Established (a), primary cultured (b–d) and stem‐like (e–g) glioblastoma cells were treated for 72 h as indicated. Cell viability was determined by MTT assays. Data are presented as mean and SD from at least three independent experiments. *p < 0.05, **p < 0.01, ***p < 0.005. h BLISS analysis was performed for cells treated as described for (a–g). A synergistic interaction is highlighted in red; an additive interaction is highlighted in green and an antagonistic interaction is highlighted in blue. Data are representative for three independent experiments. i, j Microphotographs of PC40 and PC128 spheroids that were grown for 12 d.
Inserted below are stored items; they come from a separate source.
(** * WhisperX FLOW: the supervisor's line protocol and the worker's command parser

    A shallow embedding of the parts of [__init__.py] (the Blender add-on that
    supervises the worker process) and of [whisperx_runner.py] (the worker's
    command loop) that the protocol properties are about.

    Python strings are sequences of Unicode code points; they are modelled as
    lists of code points ([N]).  The string methods the program calls
    ([strip], [startswith], [endswith], [in], [split], [join], slicing) are
    given their CPython meaning in module [Py]. *)

From Stdlib Require Import String Ascii List NArith ZArith Bool Lia.
From Stdlib Require DecimalString.
Import ListNotations.

Set Implicit Arguments.

(* ================================================================== *)
(** ** Python string primitives *)
(* ================================================================== *)

Module Py.

Definition char := N.
Definition str := list char.

(** A string literal of the source, as the list of its code points. *)
Definition lit (s : string) : str := map N_of_ascii (list_ascii_of_string s).

Fixpoint str_eqb (a b : str) : bool :=
  match a, b with
  | [], [] => true
  | x :: a', y :: b' => N.eqb x y && str_eqb a' b'
  | _, _ => false
  end.

(** [str.isspace] on one code point: the table of [_PyUnicode_IsWhitespace]. *)
Definition isspace (c : char) : bool :=
  (((9 <=? c) && (c <=? 13)) || ((28 <=? c) && (c <=? 32))
   || (c =? 133) || (c =? 160) || (c =? 5760)
   || ((8192 <=? c) && (c <=? 8202))
   || (c =? 8232) || (c =? 8233) || (c =? 8239) || (c =? 8287)
   || (c =? 12288))%N.

Fixpoint lstrip (s : str) : str :=
  match s with
  | [] => []
  | c :: s' => if isspace c then lstrip s' else s
  end.

Definition rstrip (s : str) : str := rev (lstrip (rev s)).

(** [s.strip()] with no argument. *)
Definition strip (s : str) : str := rstrip (lstrip s).

Fixpoint startswith (p s : str) : bool :=
  match p, s with
  | [], _ => true
  | x :: p', y :: s' => N.eqb x y && startswith p' s'
  | _ :: _, [] => false
  end.

Definition endswith (p s : str) : bool := startswith (rev p) (rev s).

(** [needle in s]. *)
Fixpoint contains (needle s : str) : bool :=
  startswith needle s
  || match s with
     | [] => false
     | _ :: s' => contains needle s'
     end.

(** Slice bounds: a negative index counts from the end, and both ends are
    clipped to the sequence. *)
Definition norm_index (len i : Z) : Z :=
  if (i <? 0)%Z then Z.max 0 (i + len) else Z.min i len.

(** [s[i:j]] *)
Definition slice {A} (s : list A) (i j : Z) : list A :=
  let len := Z.of_nat (length s) in
  let a := norm_index len i in
  let b := norm_index len j in
  firstn (Z.to_nat (b - a)) (skipn (Z.to_nat a) s).

(** [s[i:]] *)
Definition slice_from {A} (s : list A) (i : Z) : list A :=
  skipn (Z.to_nat (norm_index (Z.of_nat (length s)) i)) s.

(** [s.split(sep)] for a non-empty [sep]: separators are found left to
    right and do not overlap.  [skip] counts the characters of a separator
    still to be passed over, [cur] is the current piece, reversed. *)
Fixpoint split_go (sep s : str) (skip : nat) (cur : str) : list str :=
  match s with
  | [] => [rev cur]
  | c :: s' =>
      match skip with
      | S k => split_go sep s' k cur
      | O =>
          if startswith sep s
          then rev cur :: split_go sep s' (length sep - 1) []
          else split_go sep s' 0 (c :: cur)
      end
  end.

Definition split (sep s : str) : list str := split_go sep s 0 [].

(** [sep.join(pieces)] *)
Fixpoint join (sep : str) (pieces : list str) : str :=
  match pieces with
  | [] => []
  | [x] => x
  | x :: rest => x ++ sep ++ join sep rest
  end.

(** [s.strip(chars)]: characters of [chars] are removed from both ends. *)
Fixpoint lstrip_chars (chars s : str) : str :=
  match s with
  | [] => []
  | c :: s' => if existsb (N.eqb c) chars then lstrip_chars chars s' else s
  end.

Definition strip_chars (chars s : str) : str :=
  rev (lstrip_chars chars (rev (lstrip_chars chars s))).

(** [s.split()] with no argument: the maximal runs of characters that are
    not whitespace.  [cur] is the current run, reversed. *)
Fixpoint split_ws_go (s cur : str) : list str :=
  match s with
  | [] => match cur with [] => [] | _ :: _ => [rev cur] end
  | c :: s' =>
      if isspace c then
        match cur with
        | [] => split_ws_go s' []
        | _ :: _ => rev cur :: split_ws_go s' []
        end
      else split_ws_go s' (c :: cur)
  end.

Definition split_ws (s : str) : list str := split_ws_go s [].

End Py.

(* ================================================================== *)
(** ** whisperx_runner.py: the worker's command parser *)
(* ================================================================== *)

Module Runner.
Import Py.

(** [WhisperXCLI.parse_command]: the command name ([None] for an unknown
    command) and the argument list. *)
Definition parse_command (command : str) : option str * list str :=
  let command := strip command in
  if str_eqb command (lit "exit()") then
    (Some (lit "exit"), [])
  else if str_eqb command (lit "list-models()") then
    (Some (lit "list-models"), [])
  else if startswith (lit "load-model(") command && endswith (lit ")") command then
    let arg := strip (slice command 11 (-1)) in
    (Some (lit "load-model"), [arg])
  else if startswith (lit "transcribe-audio(") command && endswith (lit ")") command then
    let arg := strip (slice command 17 (-1)) in
    (Some (lit "transcribe-audio"), [arg])
  else
    (None, []).

(** The keys of [self.available_models], in the order of the dictionary. *)
Definition available_models : list str :=
  map lit ["tiny"; "tiny.en"; "base"; "base.en"; "small"; "small.en";
           "medium"; "medium.en"; "large"; "large-v1"; "large-v2"; "large-v3"]%string.

(** The argument of [strip] in [load_model] and [transcribe_audio]: the
    double and the single quote. *)
Definition QUOTES : str := [34%N; 39%N].

(** The head of [load_model]: the name without surrounding quotes, when it
    is a key of the table; [None] stands for the "not found" exit. *)
Definition load_model_name (model_name : str) : option str :=
  let model_name := strip_chars QUOTES model_name in
  if existsb (str_eqb model_name) available_models then Some model_name else None.
(** X10. For a 1-D weight [ws] of as many entries as the layer has
    neurons, each a whole number of magnitude at most [2 ^ 53], the
    inhibitory matrix has 0 on the diagonal and [ws[j]] in every other
    cell of column [j]: neuron [j] inhibits each other neuron with its own
    weight. *)
Theorem inhibitory_row_weights (n n_in : nat) (ws : list Z) (w : pyval) :
  length ws = n -> Forall exact_in_float64 ws ->
  w = PyTuple (map PyInt ws) \/ w = PyList (map PyInt ws)
  \/ w = PyNdarray {| nd_shape := [n]; nd_data := ws |} ->
  exists M,
    models.off_diagonal_weights (shape_tuple n n_in) w = Ok (PyNdarray M)
    /\ nd_shape M = [n; n] /\ length (nd_data M) = n * n
    /\ forall i j, i < n -> j < n ->
         item2 M i j = if i =? j then 0%Z else nth j ws 0%Z.
Proof.
  intros Hlen Hex Hw. subst n.
  destruct (row_weight_asarray ws w Hw) as (H2 & Hb).
  now apply off_diagonal_row.
Qed.

Lemma inhibitory_row_weights_witness :
  exists M,
    models.off_diagonal_weights (shape_tuple 3 3)
      (PyList [PyInt (-1); PyInt (-2); PyInt (-3)]) = Ok (PyNdarray M)
    /\ item2 M 0 2 = (-3)%Z /\ item2 M 1 2 = (-3)%Z /\ item2 M 2 2 = 0%Z.
Proof.
  destruct (inhibitory_row_weights 3 3 [-1; -2; -3]%Z
              (PyList [PyInt (-1); PyInt (-2); PyInt (-3)]) eq_refl)
    as (M & HM & _ & _ & He).
  - repeat constructor; unfold exact_in_float64; lia.
  - right. left. reflexivity.
  - exists M. split; [exact HM|].
    split; [apply (He 0 2); lia|]. split; [apply (He 1 2); lia | apply (He 2 2); lia].
Defined.

(** ** The pattern of the expanded matrices *)

(** X11. Whatever value of the embedding other than a 2-D array a weight
    option holds (a whole number, or a tuple, list or array of whole
    numbers, nested or not, of any magnitude), an [n] by [n] result of the
    input or excitatory expansion is 0 off the diagonal, and an [n] by [n]
    result of the inhibitory expansion is 0 on the diagonal. *)
Theorem expansion_pattern (n n_in : nat) (w : pyval) (M : ndarray) :
  is_ndarray_2d w = false -> nd_shape M = [n; n] ->
  (models.diagonal_weights (shape_tuple n n_in) w = Ok (PyNdarray M) ->
   forall i j, i < n -> j < n -> i <> j -> item2 M i j = 0%Z)
  /\ (models.off_diagonal_weights (shape_tuple n n_in) w = Ok (PyNdarray M) ->
      forall i, i < n -> item2 M i i = 0%Z).
Proof.
  intros H2 Hs.
  assert (Hent : forall (a : ndarray) (b : ndarray),
            nd_shape a = [n; n] -> elementwise Z.mul a b = Ok M ->
            forall i j, i < n -> j < n ->
              exists y, item2 M i j = (item2 a i j * y)%Z).
  { intros a b Ha HM i j Hi Hj.
    pose proof (elementwise_Ok _ _ _ _ HM) as Hbs. rewrite Ha, Hs in Hbs.
    destruct (elementwise_converts _ _ _ _ HM) as (fb & Hfb).
    destruct (elementwise_2d Z.mul a b n n fb Ha Hbs Hfb) as (r & Hr & _ & _ & He).
    assert (r = M) by congruence. subst r. rewrite He by assumption. eauto. }
  split; intros H.
  - rewrite diagonal_expansion in H by assumption.
    apply bind_Ok in H as (b & _ & H). apply bind_Ok in H as (r & Hr & [= ->]).
    intros i j Hi Hj Hne.
    destruct (Hent (eye n) b eq_refl Hr i j Hi Hj) as (y & ->).
    rewrite item2_eye by assumption.
    destruct (Nat.eqb_spec i j); [contradiction | reflexivity].
  - rewrite off_diagonal_expansion in H by assumption.
    apply bind_Ok in H as (b & _ & H). apply bind_Ok in H as (r & Hr & [= ->]).
    intros i Hi.
    destruct (Hent (J_minus_I n) b eq_refl Hr i i Hi Hi) as (y & ->).
    rewrite item2_J_minus_I by assumption.
    now rewrite Nat.eqb_refl.
Qed.

Lemma expansion_pattern_witness :
  exists M,
    models.diagonal_weights (shape_tuple 2 2) nested_2x2 = Ok (PyNdarray M)
    /\ item2 M 0 1 = 0%Z /\ item2 M 1 0 = 0%Z.
Proof.
  eexists. split; [reflexivity|].
  match goal with |- item2 ?M _ _ = _ /\ _ =>
    destruct (expansion_pattern 2 2 nested_2x2 M eq_refl eq_refl) as (H & _) end.
  split; [apply (H eq_refl 0 1); lia | apply (H eq_refl 1 0); lia].
Defined.

(** ** A layer without a shape *)

(** X12. When [shape] is left out and the weights are whole numbers of
    magnitude at most [2 ^ 53] or left out, the layer is built for the
    default shape (1, 1): its ports, its [u] and [v] variables and its
    neuron population have size 1, the excitatory matrix is the 1 by 1
    matrix of the excitatory weight, and the inhibitory matrix is the 1 by
    1 zero matrix whatever the inhibitory weight: the single neuron does
    not inhibit itself. *)
Theorem default_shape_single_neuron (kwargs : gmap string pyval) :
  kwargs !! "shape" = None ->
  exact_scalar_or_omitted kwargs "inp_weights" ->
  exact_scalar_or_omitted kwargs "exc_weights" ->
  exact_scalar_or_omitted kwargs "inh_weights" ->
  exists p m Mx Mh,
    build_layer kwargs = Ok (p, m)
    /\ in_shape (process.s_in p) = PyTuple [PyInt 1]
    /\ out_shape (process.s_out p) = PyTuple [PyInt 1]
    /\ var_shape (process.u p) = PyTuple [PyInt 1]
    /\ var_shape (process.v p) = PyTuple [PyInt 1]
    /\ models.shape (models.lif m) = PyTuple [PyInt 1]
    /\ models.weights (models.dense_exc m) = PyNdarray Mx
    /\ nd_shape Mx = [1; 1]
    /\ PyInt (item2 Mx 0 0) = get kwargs "exc_weights" (PyInt 5)
    /\ models.weights (models.dense_inh m) = PyNdarray Mh
    /\ nd_shape Mh = [1; 1] /\ item2 Mh 0 0 = 0%Z.
Proof.
  intros Hnone Hi Hx Hh.
  assert (Hshape : get kwargs "shape" (PyTuple [PyInt 1; PyInt 1]) = shape_tuple 1 1)
    by now rewrite get_absent.
  destruct (process_init_total kwargs _ _ _ Hshape) as (p & Hp).
  pose proof (process_init_inversion _ _ Hp)
    as (n0 & n1 & H0 & H1 & Hk & Hin & Hout & Hu & Hv & _).
  rewrite Hshape in H0, H1. injection H0 as <-. injection H1 as <-.
  apply (exact_scalar_or_omitted_get _ _ 1) in Hi as (wi & Hi & Ei);
    [|unfold exact_in_float64; lia].
  apply (exact_scalar_or_omitted_get _ _ 5) in Hx as (wx & Hx & Ex);
    [|unfold exact_in_float64; lia].
  apply (exact_scalar_or_omitted_get _ _ (-5)) in Hh as (wh & Hh & Eh);
    [|unfold exact_in_float64; lia].
  destruct (diagonal_scalar 1 1 wi Ei) as (Mi & HMi & Hsi & _).
  destruct (diagonal_scalar 1 1 wx Ex) as (Mx & HMx & Hsx & _ & Hex).
  destruct (off_diagonal_scalar 1 1 wh Eh) as (Mh & HMh & Hsh & _ & Heh).
  rewrite <- Hi in HMi. rewrite <- Hx in HMx. rewrite <- Hh in HMh.
  destruct (init_square kwargs p 1 Mi Mx Mh Hshape Hp HMi HMx HMh Hsi Hsx Hsh)
    as (m & Hm & _ & Hwx & Hwh & Hl).
  exists p, m, Mx, Mh. split; [now apply build_layer_Ok|].
  rewrite Hin, Hout, Hu, Hv, Hx. cbn [in_shape out_shape var_shape].
  rewrite (Hex 0 0), (Heh 0 0) by lia. cbn [Nat.eqb].
  auto 12.
Qed.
Treatment as indicated was performed on d5, d7 and d9. Magnification: × 4. k Representative microphotographs of U251 spheroids treated as described for (i, j) and stained with propidium iodide prior to fluorescent imaging (Cytation5 cell imaging multimode reader and Gen5 software, Agilent BioTek, Waldbronn, Germany). Magnification: × 4. l–n PC40, PC128 and U251 spheroids were treated as described for (i, j). CellTiter-Glo® assays were performed to determine the ATP content. Columns: mean. Error bars: SD. N = 3. *p < 0.05, **p < 0.01.